Ridley Scott may have made his name on fairly dour films like "Alien" and "Blade Runner," but when the man wants to crank up the energy, he can do so with the best of them. Even when a piece of material seems like it could be dour, like Scott's unfairly dismissed "The Last Duel," he finds a way to inject a ton of life and humor when he wants to do so. So "The Martian" may not be an out-and-out comedy, but that doesn't mean it isn't a crowd-pleasing, purely entertaining ride that has plenty of light=hearted moments.

It took a little while before Scott was able to successfully thread that needle. If the screenplay for "The Martian" came across his desk in the days of "Blade Runner" and "Legend," maybe things would not have gone as swimmingly. He needed the right experience to work up to it, mixing the intense with the exciting. That melding came in 1991 with a film that earned him his first Oscar nomination for Best Director: "Thelma and Louise."

'You reach more people'

"Thelma & Louise," starring the Oscar-nominated pair Geena Davis and Susan Sarandon, centers on these two women escaping their domineering husbands for a short vacation, and while they're away, Davis' Thelma is sexually assaulted by a man outside a bar who Sarandon's Louise murders. This setup does not sound like the makings of a fun, on-the-run chase movie, but that's exactly what it is. Instead of wallowing in the pain of what these women experienced, this is their ride of freedom. It's a tough tonal balance, but Ridley Scott nails it. In 2015, he spoke with Den of Geek about how "Thelma & Louise" served as a great starting point for how to handle "The Martian" so many years later:

"I can do dark things, but I'm pretty cheerful.
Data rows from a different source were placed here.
(* ===== verification/Database.v ===== *)
(** The durable tables of [event_journal/schema.py] as finite maps keyed by their
    primary keys, one record per row, and the host services the statements rely
    on.  Flags the code only ever writes as 0 or 1 and reads with [bool] or
    [= 0]/[= 1] are booleans; [departure_fenced], which two readers check, stays an
    integer. *)
From Stdlib Require Import Ascii.
From stdpp Require Import pretty.
From S2P Require Import Prelude Json Models.

(** * Rows *)

Inductive row_state := PENDING | SETTLED.

#[export] Instance row_state_eq_dec : EqDecision row_state.
Proof. solve_decision. Defined.

Record consumer_row := {
  co_generation : string;
  co_stream_id : option string;
  co_next_sequence : Z;
}.

Record journal_row := {
  jr_receipt_order : Z;
  jr_room_id : string;
  jr_thread_id : string;
  jr_kind : string;
  jr_sender : string;
  jr_origin_server_ts : Z;
  jr_source_json : json_text;
  jr_semantic_consumer : option string;
  jr_membership_epoch : Z;
  jr_state : row_state;
}.

Record member_join_row := {
  mj_baseline_receipt_order : option Z;
  mj_completed : bool;
}.

Record ingestion_membership_row := {
  im_membership : string;
  im_membership_epoch : Z;
}.

Record visible_row := {
  vm_thread_id : string;
  vm_sender : string;
  vm_created_ts : Z;
  vm_revision_event_id : string;
  vm_revision_ts : Z;
  vm_content_json : option json_text;
  vm_refresh_token : option Z;
  vm_membership_epoch : Z;
}.

Record unresolved_edit_row := {
  ue_edit_event_id : string;
  ue_edit_ts : Z;
  ue_content_json : json_text;
}.

Record membership_row := {
  me_membership_epoch : Z;
  me_departure_fenced : Z;
}.

Record question_row := {
  iq_room_id : string;
  iq_question_json : json_text;
  iq_consumed_by : option string;
}.

Record selection_row := {
  is_question_event_id : string;
  is_revision_event_id : string;
  is_selection_key : string;
}.

Record hydration_row := {
  hy_membership_epoch : Z;
  hy_complete : bool;
  hy_attempted_policy_rank : Z;
}.

Record recovery_row := {
  rc_state : string;
  rc_revision : Z;
  rc_attempted_policy_rank : Z;
}.

Record outbox_row := {
  ob_event_type : string;
  ob_room_id : string;
  ob_membership_epoch : Z;
  ob_thread_id : string;
  ob_transaction_id : string;
  ob_payload_json : json_text;
  ob_result_json : option json_text;
  ob_edits_event_id : option string;
  ob_edit_target_pending : bool;
  ob_attempted : bool;
  ob_retired : bool;
  ob_permanent_failure_reason : option string;
  ob_sending_device_id : option string;
  ob_acknowledged_event_id : option string;
  ob_created_at_ns : Z;
}.

Record approval_card_row := {
  ac_continuation_id : string;
  ac_continuation_generation : Z;
  ac_tool_call_id : string;
  ac_membership_epoch : Z;
}.

Record background_call_row := {
  bc_run_id : string;
  bc_call_id : string;
  bc_expires_at_ns : Z;
  bc_decision : option string;
  bc_reason : option string;
}.

Inductive continuation_state := WAITING | READY | CLAIMED | FAILING.

#[export] Instance continuation_state_eq_dec : EqDecision continuation_state.
Proof. solve_decision. Defined.

Record continuation_row := {
  ct_entity_name : string;
  ct_state : continuation_state;
  ct_generation : Z;
  ct_runtime_generation : option string;
  ct_failure_reason : option string;
  ct_context_json : json_text;
  ct_created_at_ns : Z;
}.

Record turn_record_row := {
  tr_anchor_event_id : string;
  tr_record_json : json_text;
}.

Record continuation_call_row := {
  cc_call_ordinal : Z;
  cc_tool_name : string;
  cc_invoking_agent : string;
  cc_expires_at_ns : Z;
  cc_decision : option string;
  cc_reason : option string;
  cc_human_approval_required : option bool;
}.

(** A card's grant scope, kept after the card retires. *)
Record grant_card_row := {
  gc_continuation_id : string;
  gc_continuation_generation : Z;
  gc_tool_call_id : string;
  gc_scope_key : string;
  gc_room_id : string;
  gc_thread_id : string;
  gc_requester_id : string;
  gc_entity_name : string;
  gc_invoking_agent : string;
  gc_operation : string;
  gc_responder_principal_id : string;
  gc_responder_epoch : Z;
  gc_membership_epoch : Z;
  gc_grant_id : option string;
}.

Record grant_row := {
  gr_scope_key : string;
  gr_room_id : string;
  gr_thread_id : string;
  gr_card_event_id : string;
  gr_requester_id : string;
  gr_entity_name : string;
  gr_invoking_agent : string;
  gr_operation : string;
  gr_responder_principal_id : string;
  gr_responder_epoch : Z;
  gr_membership_epoch : Z;
  gr_expires_at_ns : Z;
  gr_revoked_at_ns : option Z;
  gr_resolution_json : json_text;  (* the empty text once spent *)
  gr_original_delivery_id : string;
}.

(** * Column updates *)

Definition set_co_stream_id (x : option string) (r : consumer_row) : consumer_row :=
  {| co_generation := co_generation r; co_stream_id := x; co_next_sequence := co_next_sequence r |}.

Definition set_co_next_sequence (x : Z) (r : consumer_row) : consumer_row :=
  {| co_generation := co_generation r; co_stream_id := co_stream_id r; co_next_sequence := x |}.

Definition set_jr_source_json (x : json_text) (r : journal_row) : journal_row :=
  {| jr_receipt_order := jr_receipt_order r; jr_room_id := jr_room_id r;
     jr_thread_id := jr_thread_id r; jr_kind := jr_kind r; jr_sender := jr_sender r;
     jr_origin_server_ts := jr_origin_server_ts r; jr_source_json := x;
     jr_semantic_consumer := jr_semantic_consumer r;
     jr_membership_epoch := jr_membership_epoch r; jr_state := jr_state r |}.

Definition set_jr_semantic_consumer (x : option string) (r : journal_row) : journal_row :=
  {| jr_receipt_order := jr_receipt_order r; jr_room_id := jr_room_id r;
     jr_thread_id := jr_thread_id r; jr_kind := jr_kind r; jr_sender := jr_sender r;
     jr_origin_server_ts := jr_origin_server_ts r; jr_source_json := jr_source_json r;
     jr_semantic_consumer := x; jr_membership_epoch := jr_membership_epoch r;
     jr_state := jr_state r |}.

Definition set_jr_state (x : row_state) (r : journal_row) : journal_row :=
  {| jr_receipt_order := jr_receipt_order r; jr_room_id := jr_room_id r;
     jr_thread_id := jr_thread_id r; jr_kind := jr_kind r; jr_sender := jr_sender r;
     jr_origin_server_ts := jr_origin_server_ts r; jr_source_json := jr_source_json r;
     jr_semantic_consumer := jr_semantic_consumer r;
     jr_membership_epoch := jr_membership_epoch r; jr_state := x |}.

Definition set_mj_baseline_receipt_order (x : option Z) (r : member_join_row) : member_join_row :=
  {| mj_baseline_receipt_order := x; mj_completed := mj_completed r |}.

Definition set_mj_completed (x : bool) (r : member_join_row) : member_join_row :=
  {| mj_baseline_receipt_order := mj_baseline_receipt_order r; mj_completed := x |}.

Definition set_vm_revision_event_id (x : string) (r : visible_row) : visible_row :=
  {| vm_thread_id := vm_thread_id r; vm_sender := vm_sender r;
     vm_created_ts := vm_created_ts r; vm_revision_event_id := x;
     vm_revision_ts := vm_revision_ts r; vm_content_json := vm_content_json r;
     vm_refresh_token := vm_refresh_token r; vm_membership_epoch := vm_membership_epoch r |}.

Definition set_vm_revision_ts (x : Z) (r : visible_row) : visible_row :=
  {| vm_thread_id := vm_thread_id r; vm_sender := vm_sender r;
     vm_created_ts := vm_created_ts r; vm_revision_event_id := vm_revision_event_id r;
     vm_revision_ts := x; vm_content_json := vm_content_json r;
     vm_refresh_token := vm_refresh_token r; vm_membership_epoch := vm_membership_epoch r |}.

Definition set_vm_content_json (x : option json_text) (r : visible_row) : visible_row :=
  {| vm_thread_id := vm_thread_id r; vm_sender := vm_sender r;
     vm_created_ts := vm_created_ts r; vm_revision_event_id := vm_revision_event_id r;
     vm_revision_ts := vm_revision_ts r; vm_content_json := x;
     vm_refresh_token := vm_refresh_token r; vm_membership_epoch := vm_membership_epoch r |}.

Definition set_vm_refresh_token (x : option Z) (r : visible_row) : visible_row :=
  {| vm_thread_id := vm_thread_id r; vm_sender := vm_sender r;
     vm_created_ts := vm_created_ts r; vm_revision_event_id := vm_revision_event_id r;
     vm_revision_ts := vm_revision_ts r; vm_content_json := vm_content_json r;
     vm_refresh_token := x; vm_membership_epoch := vm_membership_epoch r |}.

Definition set_me_membership_epoch (x : Z) (r : membership_row) : membership_row :=
  {| me_membership_epoch := x; me_departure_fenced := me_departure_fenced r |}.

Definition set_me_departure_fenced (x : Z) (r : membership_row) : membership_row :=
  {| me_membership_epoch := me_membership_epoch r; me_departure_fenced := x |}.

Definition set_iq_consumed_by (x : option string) (r : question_row) : question_row :=
  {| iq_room_id := iq_room_id r; iq_question_json := iq_question_json r; iq_consumed_by := x |}.

Definition set_ob_membership_epoch (x : Z) (r : outbox_row) : outbox_row :=
  {| ob_event_type := ob_event_type r; ob_room_id := ob_room_id r; ob_membership_epoch := x;
     ob_thread_id := ob_thread_id r; ob_transaction_id := ob_transaction_id r;
     ob_payload_json := ob_payload_json r; ob_result_json := ob_result_json r;
     ob_edits_event_id := ob_edits_event_id r;
     ob_edit_target_pending := ob_edit_target_pending r; ob_attempted := ob_attempted r;
     ob_retired := ob_retired r; ob_permanent_failure_reason := ob_permanent_failure_reason r;
     ob_sending_device_id := ob_sending_device_id r;
     ob_acknowledged_event_id := ob_acknowledged_event_id r;
     ob_created_at_ns := ob_created_at_ns r |}.

Definition set_ob_edits_event_id (x : option string) (r : outbox_row) : outbox_row :=
  {| ob_event_type := ob_event_type r; ob_room_id := ob_room_id r;
     ob_membership_epoch := ob_membership_epoch r; ob_thread_id := ob_thread_id r;
     ob_transaction_id := ob_transaction_id r; ob_payload_json := ob_payload_json r;
     ob_result_json := ob_result_json r; ob_edits_event_id := x;
     ob_edit_target_pending := ob_edit_target_pending r; ob_attempted := ob_attempted r;
     ob_retired := ob_retired r; ob_permanent_failure_reason := ob_permanent_failure_reason r;
     ob_sending_device_id := ob_sending_device_id r;
     ob_acknowledged_event_id := ob_acknowledged_event_id r;
     ob_created_at_ns := ob_created_at_ns r |}.

Definition set_ob_edit_target_pending (x : bool) (r : outbox_row) : outbox_row :=
  {| ob_event_type := ob_event_type r; ob_room_id := ob_room_id r;
     ob_membership_epoch := ob_membership_epoch r; ob_thread_id := ob_thread_id r;
     ob_transaction_id := ob_transaction_id r; ob_payload_json := ob_payload_json r;
     ob_result_json := ob_result_json r; ob_edits_event_id := ob_edits_event_id r;
     ob_edit_target_pending := x; ob_attempted := ob_attempted r; ob_retired := ob_retired r;
     ob_permanent_failure_reason := ob_permanent_failure_reason r;
     ob_sending_device_id := ob_sending_device_id r;
     ob_acknowledged_event_id := ob_acknowledged_event_id r;
     ob_created_at_ns := ob_created_at_ns r |}.

Definition set_ob_attempted (x : bool) (r : outbox_row) : outbox_row :=
  {| ob_event_type := ob_event_type r; ob_room_id := ob_room_id r;
     ob_membership_epoch := ob_membership_epoch r; ob_thread_id := ob_thread_id r;
     ob_transaction_id := ob_transaction_id r; ob_payload_json := ob_payload_json r;
     ob_result_json := ob_result_json r; ob_edits_event_id := ob_edits_event_id r;
     ob_edit_target_pending := ob_edit_target_pending r; ob_attempted := x;
     ob_retired := ob_retired r; ob_permanent_failure_reason := ob_permanent_failure_reason r;
     ob_sending_device_id := ob_sending_device_id r;
     ob_acknowledged_event_id := ob_acknowledged_event_id r;
     ob_created_at_ns := ob_created_at_ns r |}.

Definition set_ob_retired (x : bool) (r : outbox_row) : outbox_row :=
  {| ob_event_type := ob_event_type r; ob_room_id := ob_room_id r;
     ob_membership_epoch := ob_membership_epoch r; ob_thread_id := ob_thread_id r;
     ob_transaction_id := ob_transaction_id r; ob_payload_json := ob_payload_json r;
     ob_result_json := ob_result_json r; ob_edits_event_id := ob_edits_event_id r;
     ob_edit_target_pending := ob_edit_target_pending r; ob_attempted := ob_attempted r;
     ob_retired := x; ob_permanent_failure_reason := ob_permanent_failure_reason r;
     ob_sending_device_id := ob_sending_device_id r;
     ob_acknowledged_event_id := ob_acknowledged_event_id r;
     ob_created_at_ns := ob_created_at_ns r |}.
That's why I was able to do 'Thelma [And Louise]' – I think the writer expected something different. Something more serious. I read it – same material, I didn't alter it or anything – but I just thought it was really funny. Comical. But by doing that, you reach more people. If you do dark and serious, you lose 50 percent. I felt it was a film that needed to be seen. Get out there. We got a Time Magazine cover, which I thought was very interesting. Way more reaction than I was expecting, because I was taking the problems of male-female, feminization, as normal, natural, I'd never even thought about it."

The story of "The Martian" could be a depressing one. An astronaut is stranded on another planet with limited supplies for survival. He could just be wasting away. But Ridley Scott blends that personal struggle so well with the demands of a Hollywood sci-fi blockbuster that make it just really fun. It's still not a comedy, but it's a good time nonetheless.